FANTASTIC PLANET (LA PLANETE SAUVAGE) succeeds, and extremely well…

Loosely adapted from a 1957 French language novel by Stefan Wul (translated into English in 2010), FANTASTIC PLANET was the premiere feature by René Laloux (1929–2004).  It was made in collaboration with the playwright/artist Roland Topor (1938-1997), who co-wrote the script and provided the designs from which the animation was created. Further Laloux features include THE MASTERS OF TIME/LES MAITRES DU TEMPS (1982) and GANDAHAR (1987), neither of which approached the mind-bending charge of FANTASTIC PLANET (although GANDAHAR did come close).  Topor for his part went on to script the comedic TV series PALACE (1988-89) and the notorious puppet feature MARQUIS (1989).

The production of FANTASTIC PLANET took five years (due in part to the 1968 Russian invasion of Czechoslovakia), but the finished film won a special award at the Cannes Film Festival and was a massive hit in France.  Its English language release, with dialogue spoken by a cast that included Barry Bostwick and Cynthia Adler, was also well received; the first-ever animated feature to be rated GP (or as it’s known these days, PG) in the US, FANTASTIC PLANET played the midnight movie circuit quite successfully.  Indeed, it’s said to have permanently changed how we yanks view animation, something that to Americans in the early 1970s was restricted to Disney features and Saturday morning cartoons.

The production of FANTASTIC PLANET took five years (due in part to the 1968 Russian invasion of Czechoslovakia), but the finished film won a special award at the Cannes Film Festival and was a massive hit in France. 

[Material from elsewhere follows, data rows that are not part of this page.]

Lemma restore_memory_ok e (snapshot data : list Z) i :
  memory i = Some data →
  (has_room e (inst_module i) snapshot data →
    ∃ rest, restore_memory e snapshot i =
      Ok (mkInstance (inst_module i) (Some (snapshot ++ rest)) (fuel i) (inst_state i)) ∧
    (length data <= length (snapshot ++ rest))%nat) ∧
  (¬ has_room e (inst_module i) snapshot data → restore_memory e snapshot i = Err MemoryGrowFailed).
Proof.
  intros Hmem. unfold restore_memory, has_room, ensure. rewrite Hmem. simpl.
  set (missing := Z.of_nat (length snapshot) - Z.of_nat (length data)).
  destruct (0 <? missing) eqn:Hpos; bool_to_prop.
  - pose proof (missing_pages_enough missing Hpos) as Hpages.
    destruct (can_grow e (inst_module i) (missing_pages missing)) eqn:Hg; simpl; (split; [|intros Hno]).
    + intros _. rewrite length_app, length_replicate. rewrite (proj2 (Nat.leb_le _ _)) by lia.
      simpl. eexists. split; [done|]. rewrite length_app, length_drop, length_app, length_replicate. lia.
    + naive_solver.
    + intros [Hle|[=]]. lia.
    + done.
  - split; [|intros Hno; destruct Hno; left; lia]. intros _. simpl. rewrite (proj2 (Nat.leb_le _ _)) by lia. simpl.
    eexists. split; [done|]. rewrite length_app, length_drop. lia.
Qed.

(** What a reload needs. *)
Definition reloadable e reg m old new i nm : Prop :=
  ∃ rg om mem f s mem' f' s',
    reg = Some rg ∧ get_version m new rg = Some nm ∧ get_version m old rg = Some om ∧
    compatible (exports om) (exports nm) ∧ memory i = Some mem ∧ fuel i = Some f ∧
    new_state_for_reload e (inst_state i) nm = Some s ∧
    instantiate e nm s = Some (Some mem', Some f', s') ∧ has_room e nm mem mem' ∧
    (transfer_runtime_resources_to e (inst_state i) s').1.1 = true.
(** One acknowledgement, or the loss of its sender. *)
Definition receive (module_id target_version : Z) (p : Z * Z) σ
    (acks : list ReloadAcknowledgement) (errors : list ProcessReloadError)
    : list ReloadAcknowledgement * list ProcessReloadError :=
  match oneshots σ !! p.2 with
  | Some (OSent a) =>
      match protocol_error p.1 module_id target_version a with
      | Some m => (acks, errors ++ [mkReloadError p.1 m (Some (ack_current_version a))])
      | None => (acks ++ [a], errors)
      end
  | _ => (acks, errors ++ [mkReloadError p.1 AcknowledgementClosed None])
  end.

(** The end of a phase. *)
Definition conclude (q : Request) (targets : list Z) (rb : option (list ProcessReloadError))
    (acks : list ReloadAcknowledgement) (errors : list ProcessReloadError) σ : Task * RState :=
  let acks := sort_acks acks in
  let errors := sort_errors errors in
  let set s (t : Task) :=
    match set_status (req_module q) s (operations σ) with
    | (Ok _, ops) => (t, set_operations ops σ)
    | (Err e, ops) => (TDone (Err e), set_operations ops σ)
    end in
  match rb, errors with
  | None, [] => set (Committed acks) (TDone (Ok tt))
  | None, _ => set (RollingBack errors) (TDispatch q targets (Some errors) targets [])
  | Some apply_errors, [] => set (RolledBack apply_errors acks) (TDone (Err (DidNotCommit apply_errors)))
  | Some apply_errors, _ =>
      set (InDoubt apply_errors errors acks) (TDone (Err (LeftInDoubt apply_errors errors)))
  end.

(** A step of [perform_atomic_reload]; [None]: it cannot go on now. *)
Definition task_step (o : Oracle) (t : Task) σ : option (Task * RState) :=
  match t with
  | TStart q affected =>
      match start_reload (req_module q) affected (operations σ) with
      | (Ok _, ops) => Some (TTargets q, set_operations ops σ)
      | (Err e, _) => Some (TDone (Err e), σ)
      end
  | TTargets q =>
      match get_affected_processes (req_module q) (operations σ) with
      | Some targets => Some (TDispatch q targets None targets [], σ)
      | None => Some (TDone (Err (NoOperation (req_module q))), σ)
      end
  | TDispatch q targets rb (p :: todo) pending =>
      let '(c, σ) := dispatch o (phase_command rb q) p σ in
      Some (TDispatch q targets rb todo (pending ++ [(p, c)]), σ)
  | TDispatch q targets rb [] pending => Some (TCollect q targets rb pending [] [], σ)
  | TCollect q targets rb [] acks errors => Some (conclude q targets rb acks errors σ)
  | TCollect q targets rb pending acks errors =>
      match filter (fun p => is_ready σ p.2) pending with
      | [] =>
          if timer o then
            Some (TCollect q targets rb [] acks
                    (errors ++ ((fun p => mkReloadError p.1 AcknowledgementTimedOut None) <$> pending)), σ)
          else None
      | ready =>
          p ← ready !! choice o;
          let '(acks, errors) := receive (req_module q) (phase_target rb q) p σ acks errors in
          Some (TCollect q targets rb (filter (fun p' => p' ≠ p) pending) acks errors, σ)
      end
  | TDone _ => None
  end.

(** ** Steps of processes *)

(** The loop takes a reload signal from the ingress. *)
Definition loop_step (process_id : Z) σ : option RState :=
  rp ← procs σ !! process_id;
  match inbox rp with
  | [] => None
  | c :: rest =>
      let '(k, outs) := reload_signal process_id (cmd_module c) c (cmd_ack c) (rp_kind rp) in
      Some (set_oneshots (write_outputs outs (oneshots σ))
              (set_procs (<[process_id := mkRProc rest k (driver rp)]> (procs σ)) σ))
  end.

(** [env.get_module_registry()] *)
Definition registry_of σ : option (ModuleRegistry M Module) := a ← env_registry σ; regs σ !! a.

(** The driver takes a command, or goes on with one. *)
Definition driver_step (process_id : Z) (e : E) σ : option RState :=
  rp ← procs σ !! process_id;
  match rp_kind rp with
  | Managed (Some ctx) =>
      let t := version_tracking ctx in
      let update queue t R d outs :=
        set_oneshots (write_outputs outs (oneshots σ)) (set_regs R
          (set_procs (<[process_id := mkRProc (inbox rp) (Managed (Some (mkContext queue t))) d]> (procs σ)) σ)) in
      match phase (driver rp) with
      | DRunning =>
          '(c, queue) ← try_recv (reload_queue ctx);
          let '(d, outs) := driver_command process_id e (registry_of σ) c t (driver rp) in
          Some (update queue t (regs σ) d outs)
      | DAccounting m old target ack =>
          let '(d, t, R, outs) := driver_account process_id m old target ack t (regs σ) (driver rp) in
          Some (update (reload_queue ctx) t R d outs)
      | DReverting m old target ack why =>
          let '(d, outs) := driver_revert process_id e (registry_of σ) m old target ack why (driver rp) in
          Some (update (reload_queue ctx) t (regs σ) d outs)
      | DEnded => None
      end
  | _ => None
  end.

(** The commands a process has not answered: the one its driver works on, those
    queued for the driver, those in the ingress. *)
Definition working_on (p : DriverPhase) : list (Z * option Z) :=
  match p with
  | DRunning | DEnded => []
  | DAccounting m _ _ ack | DReverting m _ _ ack _ => [(m, ack)]
  end.
Definition queued_commands (k : Kind Chan) : list ReloadCommand :=
  match k with Managed (Some ctx) => queued (reload_queue ctx) | _ => [] end.
Definition brief (c : ReloadCommand) : Z * option Z := (cmd_module c, cmd_ack c).
Definition outstanding rp : list (Z * option Z) :=
  working_on (phase (driver rp)) ++ (brief <$> queued_commands (rp_kind rp)) ++ (brief <$> inbox rp).

(** The end of a process drops what it has not answered. *)
Definition process_exit (process_id : Z) rp σ : RState :=
  set_oneshots (drop_senders (omap snd (outstanding rp)) (oneshots σ))
    (set_procs (delete process_id (procs σ)) σ).

(** A process begins with nothing outstanding. *)
Definition spawned (k : Kind Chan) (i : option (Instance (Module := Module) (St := St))) : RProc :=
  mkRProc [] k (mkDriver DRunning i false).

(** Calls begin, go on and are dropped; processes take steps, end and are spawned; the
    module registries change. *)
Inductive reload_step : RState → RState → Prop :=
| rs_call σ k q affected :
    tasks σ !! k = None →
    reload_step σ (set_tasks (<[k := TStart q affected]> (tasks σ)) σ)
| rs_task σ k o t t' σ' :
    tasks σ !! k = Some t → task_step o t σ = Some (t', σ') →
    reload_step σ (set_tasks (<[k := t']> (tasks σ')) σ')
| rs_drop σ k : reload_step σ (set_tasks (delete k (tasks σ)) σ)
| rs_loop σ p σ' : loop_step p σ = Some σ' → reload_step σ σ'
| rs_driver σ p e σ' : driver_step p e σ = Some σ' → reload_step σ σ'
| rs_exit σ p rp : procs σ !! p = Some rp → reload_step σ (process_exit p rp σ)
| rs_spawn σ k i :
    queued_commands k = [] →
    reload_step σ (mkRState (<[next_pid σ := spawned k i]> (procs σ)) (next_pid σ + 1) (regs σ) (env_registry σ)
                     (oneshots σ) (next_ack σ) (operations σ) (tasks σ))
| rs_registries σ R : reload_step σ (set_regs R σ).

Definition init_reload (R : gmap Z (ModuleRegistry M Module)) (a : option Z) : RState :=
  mkRState ∅ 1 R a ∅ 0 ∅ ∅.
End coordinator.
(** Coordinated reloads of one module exclude each other: at most one call works on
    a module, the module is marked as in progress while it does, and when a module is
    not marked, no process, affected or not, holds a command for it in its ingress,
    its queue or its driver. *)
Theorem reloads_exclusive R a σ :
  rtc reload_step (init_reload R a) σ →
  (∀ k k' t t' m, tasks σ !! k = Some t → tasks σ !! k' = Some t' →
    task_module t = Some m → task_module t' = Some m → k = k') ∧
  (∀ k t m, tasks σ !! k = Some t → task_module t = Some m → is_reload_in_progress m (operations σ) = true) ∧
  (∀ m p rp, is_reload_in_progress m (operations σ) = false → procs σ !! p = Some rp → cmds_for m rp = []).
Proof.
  intros Hrun%reachable_reload_ok. split; [by apply (ok_owner _ Hrun)|]. split.
  - intros k t m Hk Hm. eapply active_in_progress; [by eapply (ok_task _ Hrun)|done].
  - intros m p rp Hf. by apply (ok_quiet _ Hrun).
Qed.
End outcome.

(** ** Schedules: reloads that can be run *)

Section schedule.
Context {M : Type → Type} `{FinMap Z M} {Module St E : Type} `{!Runtime (Module := Module) (St := St) (E := E)}.
Context {Chan : Type → Type} `{!Channel Chan}.
Abbreviation RState := (RState (M := M) (Module := Module) (St := St) (Chan := Chan)).

Inductive move : Type :=
| MCall (k : Z) (q : Request) (affected : list Z)
| MTask (k : Z) (o : Oracle)
| MLoop (p : Z)
| MDriver (p : Z) (e : E)
| MSpawn (k : Kind Chan) (i : option (Instance (Module := Module) (St := St))).

Definition make (mv : move) (σ : RState) : option RState :=
  match mv with
  | MCall k q affected =>
      match tasks σ !! k with Some _ => None | None => Some (set_tasks (<[k := TStart q affected]> (tasks σ)) σ) end
  | MTask k o =>
      t ← tasks σ !! k; '(t', σ') ← task_step o t σ; Some (set_tasks (<[k := t']> (tasks σ')) σ')
  | MLoop p => loop_step p σ
  | MDriver p e => driver_step p e σ
  | MSpawn k i =>
      match queued_commands k with
      | [] => Some (mkRState (<[next_pid σ := spawned k i]> (procs σ)) (next_pid σ + 1) (regs σ) (env_registry σ)
                      (oneshots σ) (next_ack σ) (operations σ) (tasks σ))
      | _ => None
      end
  end.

As a political allegory the story’s bonafides are pretty obvious, with oppression, revolution and pacifism all given lip service, but the film functions best as a psychedelic spectacle.  The Roland Topor created imagery, which includes heads detaching from bodies in a meditation ritual that sees those heads fastening onto the necks of statues that then perform bizarre fertility dances, diamonds springing up from the ground and torsos literally twisting themselves into knots and coalescing into the bodies of others, has am curiously elemental quality that nearly forgives the dialogue, which is uniformly flat and expository (with the Oms and Draags conveniently speaking the same language).  In truth the film would probably have worked better without dialogue.

In truth the film would probably have worked better without dialogue.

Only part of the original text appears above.